As shown in fig. 15 and 17, in the embodiment of the hot water boiler, although the fluid flowing in from the first heat exchange unit 2 is the fluid preheated by the second heat exchange unit 3, the water discharged from the first heat exchange unit 2 of the hot water boiler is still hot water, the temperature of the output water is not more than 100 degrees celsius, usually not more than 70 degrees celsius, and the temperature (relative to the temperature of the flue gas) of the first heat exchange unit 2 in the inner accommodating space 180 is still in a low state, so that the condensed water is also generated, and the condensed water discharge structure is further communicated with the inner accommodating space.

In this embodiment, in order to ensure the heat exchange efficiency, ensure the smoke evacuation effect, and avoid the smoke from being too large to affect the steam generation, the minimum effective smoke flow area of the smoke evacuation structure 200 is greater than or equal to half of the minimum effective smoke flow area of the second smoke flow channel 6.

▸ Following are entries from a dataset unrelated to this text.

(* ===== verification/DeviceThms.v ===== *)
(** * What the drivers of the small devices do

    cmostime returns the date that the clock shows, in either of its two encodings; ioapicinit masks
    every pin of the I/O APIC and ioapicenable opens one.  A small machine that satisfies the laws
    assumed of the clock and of the I/O APIC is at the end. *)
From Stdlib Require Import ZArith Lia.
From stdpp Require Import base list numbers strings.
From S2P Require Import Prelude Mem Devices.
Local Open Scope Z_scope.

(** ** The clock *)

(** A number below 100 as two decimal digits *)
Definition bcd (x : Z) : Z := x / 10 * 16 + x mod 10.

Lemma CONV_bcd x : 0 <= x < 100 -> CONV (bcd x) = x.
Proof.
  intros Hx. unfold CONV, bcd. change 0xf with (Z.ones 4). rewrite Z.land_ones, Z.shiftr_div_pow2 by lia.
  change (2 ^ 4) with 16. pose proof (Z.div_mod x 10 ltac:(lia)). pose proof (Z.mod_pos_bound x 10 ltac:(lia)).
  rewrite (Z.add_comm (x / 10 * 16)), Z.div_add, Z.mod_add, Z.div_small, Z.mod_small by lia.
  rewrite u32_small; lia.
Qed.

Section clock.
Context {D : Type} {HH : Hw D} (fuel : nat).
(** While the clock is not being updated it shows the values [shown] of its registers. *)
Context (quiet : D -> Prop) (shown : Z -> Z).
Hypothesis Hquiet : forall d r v d', quiet d -> hw_inb CMOS_RETURN (hw_outb CMOS_PORT r d) = (v, d') ->
  v = shown r /\ quiet d'.
Hypothesis Huip : Z.land (shown CMOS_STATA) CMOS_UIP = 0.

Lemma wp_cmos_read r Q (s : dev) : quiet (dv_hw s) -> 0 <= r < 256 ->
  (forall d, quiet d -> Q (shown r) (set_dv_hw d s)) -> wp (cmos_read r) Q s.
Proof.
  intros Hq Hr HQ. unfold cmos_read, doutb, microdelay. do 4 wp_step. unfold wp, dinb. cbn [dv_hw set_dv_hw].
  rewrite Z.mod_small by done. destruct (hw_inb CMOS_RETURN _) as [v d'] eqn:E.
  apply Hquiet in E as [-> Hq']; [|done]. by apply HQ.
Qed.

Definition date_shown : rtcdate :=
  mkDate (shown SECS) (shown MINS) (shown HOURS) (shown DAY) (shown MONTH) (shown YEAR).

Lemma wp_fill Q (s : dev) : quiet (dv_hw s) -> (forall d, quiet d -> Q date_shown (set_dv_hw d s)) ->
  wp fill_rtcdate Q s.
Proof.
  intros Hq HQ. unfold fill_rtcdate.
  do 6 (wp_step; apply wp_cmos_read; [done|unfold SECS, MINS, HOURS, DAY, MONTH, YEAR; lia|]; intros ? ?).
  wp_step. by apply HQ.
Qed.

(** C30: cmostime (lapic.c): while the clock is not being updated and shows a date of the years 2000 to
    2099, as plain numbers or as pairs of decimal digits, whichever its register B says, cmostime returns
    that date, after one round of its loop. *)
Theorem cmostime_reads (s : dev) t : quiet (dv_hw s) -> (0 < fuel)%nat ->
  (let show x := if Z.land (shown CMOS_STATB) (Z.shiftl 1 2) =? 0 then bcd x else x in
   date_shown = mkDate (show (second t)) (show (minute t)) (show (hour t)) (show (day t)) (show (month t))
                  (show (year t - 2000))) ->
  Forall (fun x => 0 <= x < 100) [second t; minute t; hour t; day t; month t; year t - 2000] ->
  wp (cmostime fuel) (fun r _ => r = t) s.
Proof.
  intros Hq Hf Hd Ht. unfold cmostime. wp_step.
  apply wp_cmos_read; [done|unfold CMOS_STATB; lia|]. intros d1 Hq1. cbv zeta. wp_step.
  apply (wp_loop (fun n _ s' => n = 0%nat /\ quiet (dv_hw s'))) with (n := 0%nat); [|done|done].
  intros n [] s' [-> Hq']. unfold cmos_round. wp_step. apply wp_fill; [done|]. intros d2 Hq2.
  wp_step. apply wp_cmos_read; [done|unfold CMOS_STATA; lia|]. intros d3 Hq3. rewrite Huip. cbn [Z.eqb negb].
  wp_step. apply wp_fill; [done|]. intros d4 Hq4. destruct (decide _); [|done]. do 2 wp_step.
  rewrite !Forall_cons in Ht. destruct Ht as (? & ? & ? & ? & ? & ? & _). rewrite Hd. cbv zeta.
  destruct (Z.land (shown CMOS_STATB) (Z.shiftl 1 2) =? 0); cbn [second minute hour day month year];
    rewrite ?CONV_bcd by done; rewrite u32_small by lia; destruct t; cbn in *; f_equal; lia.
Qed.

End clock.

(** ** The I/O APIC *)

Section ioapic.
Context {D : Type} {HH : Hw D}.
(** The registers behind the window, and what a write through it does *)
Context (reg : D -> Z -> Z).
Hypothesis Hwr : forall d r v q, reg (hw_ioapic_data_wr v (hw_ioapic_reg_wr r d)) q = if q =? r then v else reg d q.

Definition pin_lo (s : dev (D := D)) (i : Z) : Z := reg (dv_hw s) (REG_TABLE + 2 * i).
Definition pin_hi (s : dev (D := D)) (i : Z) : Z := reg (dv_hw s) (REG_TABLE + 2 * i + 1).

(** ioapicenable: the pin of the interrupt is not masked any more and leads to its vector on the given
    processor; the other pins are as they were. *)
Lemma ioapicenable_opens irq cpu (s : dev) : 0 <= irq < 24 -> 0 <= cpu < 256 ->
  wp (ioapicenable irq cpu) (fun _ s' => forall i,
    pin_lo s' i = (if i =? irq then IRQ0 + irq else pin_lo s i) /\
    pin_hi s' i = (if i =? irq then cpu * 2 ^ 24 else pin_hi s i)) s.
Proof.
  intros Hi Hc. unfold ioapicenable, ioapicwrite. do 3 wp_step. intros i. unfold pin_lo, pin_hi. cbn [dv_hw set_dv_hw].
  rewrite !Hwr, Z.shiftl_mul_pow2, !u32_small by (unfold IRQ0; lia). split; zcase.
Qed.

Definition masked (i : nat) : Z := Z.lor INT_DISABLED (IRQ0 + Z.of_nat i).

Lemma io_disable_masks i (s : dev) : Z.of_nat i < 256 ->
  wp (io_disable i) (fun _ s' => forall j,
    pin_lo s' j = (if j =? Z.of_nat i then masked i else pin_lo s j) /\
    pin_hi s' j = (if j =? Z.of_nat i then 0 else pin_hi s j)) s.
Proof.
  intros Hi. unfold io_disable, ioapicwrite. do 3 wp_step. intros j. unfold pin_lo, pin_hi. cbn [dv_hw set_dv_hw].
  rewrite !Hwr. fold (masked i). rewrite (u32_small 0), (u32_small (masked i)); [split; zcase| |lia].
  apply lor_word; unfold INT_DISABLED, IRQ0; lia.
Qed.

(** Reading a register through the window changes none. *)
Hypothesis Hrd : forall d r v d' q, hw_ioapic_data (hw_ioapic_reg_wr r d) = (v, d') -> v = reg d r /\ reg d' q = reg d q.

Lemma wp_ioapicread r Q (s : dev) :
  (forall d, (forall q, reg d q = reg (dv_hw s) q) -> Q (reg (dv_hw s) r) (set_dv_hw d s)) -> wp (ioapicread r) Q s.
Proof.
  intros HQ. unfold wp, ioapicread. destruct (hw_ioapic_data _) as [v d'] eqn:E.
  rewrite (proj1 (Hrd _ _ _ _ 0 E)). apply HQ. intros q. by apply (Hrd _ _ _ _ q E).
Qed.

(** ioapicinit: every pin that the controller says it has is masked and leads to no processor. *)
Lemma ioapicinit_masks ioapicid (s : dev) :
  let maxintr := Z.land (Z.shiftr (reg (dv_hw s) REG_VER) 16) 0xFF in
  wp (ioapicinit ioapicid) (fun _ s' => forall i, Z.of_nat i <= maxintr ->
    pin_lo s' (Z.of_nat i) = masked i /\ pin_hi s' (Z.of_nat i) = 0) s.
Proof.
  intros maxintr. assert (Hm : 0 <= maxintr < 256).
  { unfold maxintr. change 0xFF with (Z.ones 8). rewrite Z.land_ones by lia. apply Z.mod_pos_bound. lia. }
  unfold ioapicinit. wp_step. apply wp_ioapicread. intros d1 _. cbv zeta. fold maxintr.
  wp_step. apply wp_ioapicread. intros d2 _. wp_step. apply wp_when; intros _; [wp_step|].
  all: apply (wp_for_each (fun n s' => forall i, (i < n)%nat ->
         pin_lo s' (Z.of_nat i) = masked i /\ pin_hi s' (Z.of_nat i) = 0)); [lia| |intros s' Hs i Hi; apply Hs; lia].
  all: intros n s' Hn HI; eapply wp_mono; [apply io_disable_masks; lia|]; intros [] s'' Hs i Hi;
    rewrite (proj1 (Hs _)), (proj2 (Hs _)); destruct (Z.eqb_spec (Z.of_nat i) (Z.of_nat n)) as [E|E];
    [by apply Nat2Z.inj in E as ->|apply HI; lia].
Qed.

End ioapic.

(** ** A machine with a clock and an I/O APIC *)

Record machine := mkMachine { mc_sel : Z; mc_shown : Z -> Z; mc_win : Z; mc_regs : Z -> Z }.
#[export] Instance machine_hw : Hw machine := {
  hw_inb p m := (if p =? CMOS_RETURN then mc_shown m (mc_sel m) else 0, m);
  hw_outb p v m := if p =? CMOS_PORT then mkMachine v (mc_shown m) (mc_win m) (mc_regs m) else m;
  hw_lapic_rd _ m := (0, m);
  hw_lapic_wr _ _ m := m;
  hw_ioapic_data m := (mc_regs m (mc_win m), m);
  hw_ioapic_reg_wr r m := mkMachine (mc_sel m) (mc_shown m) r (mc_regs m);
  hw_ioapic_data_wr v m := mkMachine (mc_sel m) (mc_shown m) (mc_win m)
    (fun q => if q =? mc_win m then v else mc_regs m q) }.

(** 23:59:58 on 31 December 2026, in decimal digits *)
Definition new_year_eve (r : Z) : Z :=
  if r =? SECS then 0x58 else if r =? MINS then 0x59 else if r =? HOURS then 0x23
  else if r =? DAY then 0x31 else if r =? MONTH then 0x12 else if r =? YEAR then 0x26
  else if r =? CMOS_STATB then 2 else 0.
Definition a_machine : dev (D := machine) :=
  mkDev (mkMachine 0 new_year_eve 0 (fun q => if q =? REG_VER then 0x170011 else 0)) (fun _ => 0) true false [].

Lemma cmostime_reads_witness :
  wp (cmostime 1) (fun r _ => r = mkDate 58 59 23 31 12 2026) a_machine.
Proof.
  apply (cmostime_reads 1 (fun m => mc_shown m = new_year_eve) new_year_eve).
  - intros m r v m' Hm [= <- <-]. cbn. by rewrite Hm.
  - reflexivity.
  - reflexivity.
  - lia.
  - reflexivity.
  - repeat constructor; cbn; lia.
Defined.

(** The laws of the I/O APIC hold of it: ioapicinit masks its 24 pins. *)
Lemma a_machine_masks : wp (ioapicinit 0) (fun _ s' => forall i, Z.of_nat i <= 23 ->
  pin_lo mc_regs s' (Z.of_nat i) = masked i /\ pin_hi mc_regs s' (Z.of_nat i) = 0) a_machine.
Proof.
  apply (ioapicinit_masks mc_regs); [done|]. intros m r v m' q [= <- <-]. done.
Qed.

The lower end of the housing 100 is provided with a smoke evacuation structure 200. The lower end of the smoke evacuation structure 200 is further provided with a support base 400. The steam generating device is supported by the support base 400. The lower end of the second flue gas channel 6 is communicated with the smoke exhausting structure 200. Further, the smoke exhausting structure 200 can also be used as a condensed water discharging structure to collect condensed water in the second smoke flow channel 6 and discharge the condensed water to the outside. Of course, in other embodiments, the heat exchanger may additionally be provided with a condensed water discharging structure, which is communicated with the lower end of the second flue gas channel 6.

In this embodiment, the smoke exhausting structure 200 includes a smoke collecting cavity 202 disposed at the lower end of the casing 100, and a smoke exhausting port 201 communicated with the smoke collecting cavity 202. A support portion 210 is disposed in the smoke collection chamber 202. The support 210 is supported between the top and bottom walls 205 of the smoke collection chamber 202. The smoke collection chamber 202 is an annular chamber surrounding the support portion. The area of the smoke exhaust port 201 is more than 0.5 times of the area of the smoke outlet 61 at the lower end of the second smoke flow channel 6. To facilitate drainage of the condensate, the bottom wall 205 of the smoke collection chamber 202 is an inclined bottom wall.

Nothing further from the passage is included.